Top of Provided records

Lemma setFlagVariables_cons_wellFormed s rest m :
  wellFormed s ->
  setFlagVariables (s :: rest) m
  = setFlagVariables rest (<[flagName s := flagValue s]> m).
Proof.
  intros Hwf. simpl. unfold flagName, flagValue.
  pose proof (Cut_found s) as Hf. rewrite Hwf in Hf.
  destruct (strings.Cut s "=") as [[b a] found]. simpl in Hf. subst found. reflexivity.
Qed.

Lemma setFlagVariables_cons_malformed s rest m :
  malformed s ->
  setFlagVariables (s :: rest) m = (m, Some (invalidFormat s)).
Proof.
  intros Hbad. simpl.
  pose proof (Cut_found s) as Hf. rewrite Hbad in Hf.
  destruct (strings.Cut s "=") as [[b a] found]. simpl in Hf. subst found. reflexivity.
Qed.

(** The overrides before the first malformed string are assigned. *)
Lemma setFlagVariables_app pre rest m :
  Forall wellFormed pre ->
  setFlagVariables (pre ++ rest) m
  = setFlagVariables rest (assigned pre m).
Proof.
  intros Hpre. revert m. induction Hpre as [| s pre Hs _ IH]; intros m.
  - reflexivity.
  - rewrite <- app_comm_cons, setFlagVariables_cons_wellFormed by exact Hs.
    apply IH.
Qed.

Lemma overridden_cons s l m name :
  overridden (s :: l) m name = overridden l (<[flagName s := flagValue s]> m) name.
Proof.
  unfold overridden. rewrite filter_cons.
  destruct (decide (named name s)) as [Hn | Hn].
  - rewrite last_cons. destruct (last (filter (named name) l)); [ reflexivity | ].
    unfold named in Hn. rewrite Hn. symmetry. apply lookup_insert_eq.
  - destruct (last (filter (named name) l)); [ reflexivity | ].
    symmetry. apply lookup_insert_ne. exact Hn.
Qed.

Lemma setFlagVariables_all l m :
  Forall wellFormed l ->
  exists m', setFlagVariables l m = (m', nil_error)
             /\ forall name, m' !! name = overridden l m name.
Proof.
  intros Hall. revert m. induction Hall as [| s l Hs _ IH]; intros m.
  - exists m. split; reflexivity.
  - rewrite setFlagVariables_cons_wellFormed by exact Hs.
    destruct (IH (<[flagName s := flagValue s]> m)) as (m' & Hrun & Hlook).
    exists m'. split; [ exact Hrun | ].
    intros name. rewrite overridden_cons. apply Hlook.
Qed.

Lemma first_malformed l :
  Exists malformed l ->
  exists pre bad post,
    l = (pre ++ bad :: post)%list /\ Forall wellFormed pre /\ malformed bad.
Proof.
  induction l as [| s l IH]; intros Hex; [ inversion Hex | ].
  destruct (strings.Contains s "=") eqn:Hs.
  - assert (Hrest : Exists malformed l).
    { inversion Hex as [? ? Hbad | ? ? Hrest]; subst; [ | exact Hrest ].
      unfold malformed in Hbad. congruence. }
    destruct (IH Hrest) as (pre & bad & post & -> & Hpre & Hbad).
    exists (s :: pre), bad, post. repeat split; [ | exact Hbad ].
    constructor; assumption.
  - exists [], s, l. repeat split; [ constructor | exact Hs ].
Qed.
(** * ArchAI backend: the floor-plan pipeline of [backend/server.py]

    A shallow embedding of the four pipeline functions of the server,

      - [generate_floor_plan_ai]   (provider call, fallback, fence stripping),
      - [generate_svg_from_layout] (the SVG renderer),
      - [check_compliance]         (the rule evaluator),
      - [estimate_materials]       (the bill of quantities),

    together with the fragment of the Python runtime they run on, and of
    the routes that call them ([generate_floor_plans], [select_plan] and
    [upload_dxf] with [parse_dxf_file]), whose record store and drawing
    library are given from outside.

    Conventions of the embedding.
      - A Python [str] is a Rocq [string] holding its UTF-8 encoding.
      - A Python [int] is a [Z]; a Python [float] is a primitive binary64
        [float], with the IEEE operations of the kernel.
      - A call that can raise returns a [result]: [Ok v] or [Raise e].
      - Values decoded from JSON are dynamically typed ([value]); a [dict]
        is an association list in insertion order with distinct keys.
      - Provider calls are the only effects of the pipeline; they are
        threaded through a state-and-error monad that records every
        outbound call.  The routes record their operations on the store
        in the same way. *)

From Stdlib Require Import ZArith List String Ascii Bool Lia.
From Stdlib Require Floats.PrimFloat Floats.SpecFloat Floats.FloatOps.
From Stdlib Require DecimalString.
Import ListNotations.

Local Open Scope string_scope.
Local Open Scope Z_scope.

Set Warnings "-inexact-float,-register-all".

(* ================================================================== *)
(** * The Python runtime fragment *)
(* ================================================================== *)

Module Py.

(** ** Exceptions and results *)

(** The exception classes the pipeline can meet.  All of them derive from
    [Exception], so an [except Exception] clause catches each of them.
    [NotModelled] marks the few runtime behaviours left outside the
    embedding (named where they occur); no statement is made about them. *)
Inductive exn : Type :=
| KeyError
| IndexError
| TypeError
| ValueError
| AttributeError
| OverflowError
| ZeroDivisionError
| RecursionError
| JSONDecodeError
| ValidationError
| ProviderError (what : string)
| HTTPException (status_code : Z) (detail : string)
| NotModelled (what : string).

Bottom of Provided records

§ **What you have to do**
What is needed is an exact copy of the lines from the one containing "library are given from outside." through the final line of the data, both included, and nothing more.

§ **Answer below**
    library are given from outside.

    Conventions of the embedding.
      - A Python [str] is a Rocq [string] holding its UTF-8 encoding.
      - A Python [int] is a [Z]; a Python [float] is a primitive binary64
        [float], with the IEEE operations of the kernel.
      - A call that can raise returns a [result]: [Ok v] or [Raise e].
      - Values decoded from JSON are dynamically typed ([value]); a [dict]
        is an association list in insertion order with distinct keys.
      - Provider calls are the only effects of the pipeline; they are
        threaded through a state-and-error monad that records every
        outbound call.  The routes record their operations on the store
        in the same way. *)

From Stdlib Require Import ZArith List String Ascii Bool Lia.
From Stdlib Require Floats.PrimFloat Floats.SpecFloat Floats.FloatOps.
From Stdlib Require DecimalString.
Import ListNotations.

Local Open Scope string_scope.
Local Open Scope Z_scope.

Set Warnings "-inexact-float,-register-all".

(* ================================================================== *)
(** * The Python runtime fragment *)
(* ================================================================== *)

Module Py.

(** ** Exceptions and results *)

(** The exception classes the pipeline can meet.  All of them derive from
    [Exception], so an [except Exception] clause catches each of them.
    [NotModelled] marks the few runtime behaviours left outside the
    embedding (named where they occur); no statement is made about them. *)
Inductive exn : Type :=
| KeyError
| IndexError
| TypeError
| ValueError
| AttributeError
| OverflowError
| ZeroDivisionError
| RecursionError
| JSONDecodeError
| ValidationError
| ProviderError (what : string)
| HTTPException (status_code : Z) (detail : string)
| NotModelled (what : string).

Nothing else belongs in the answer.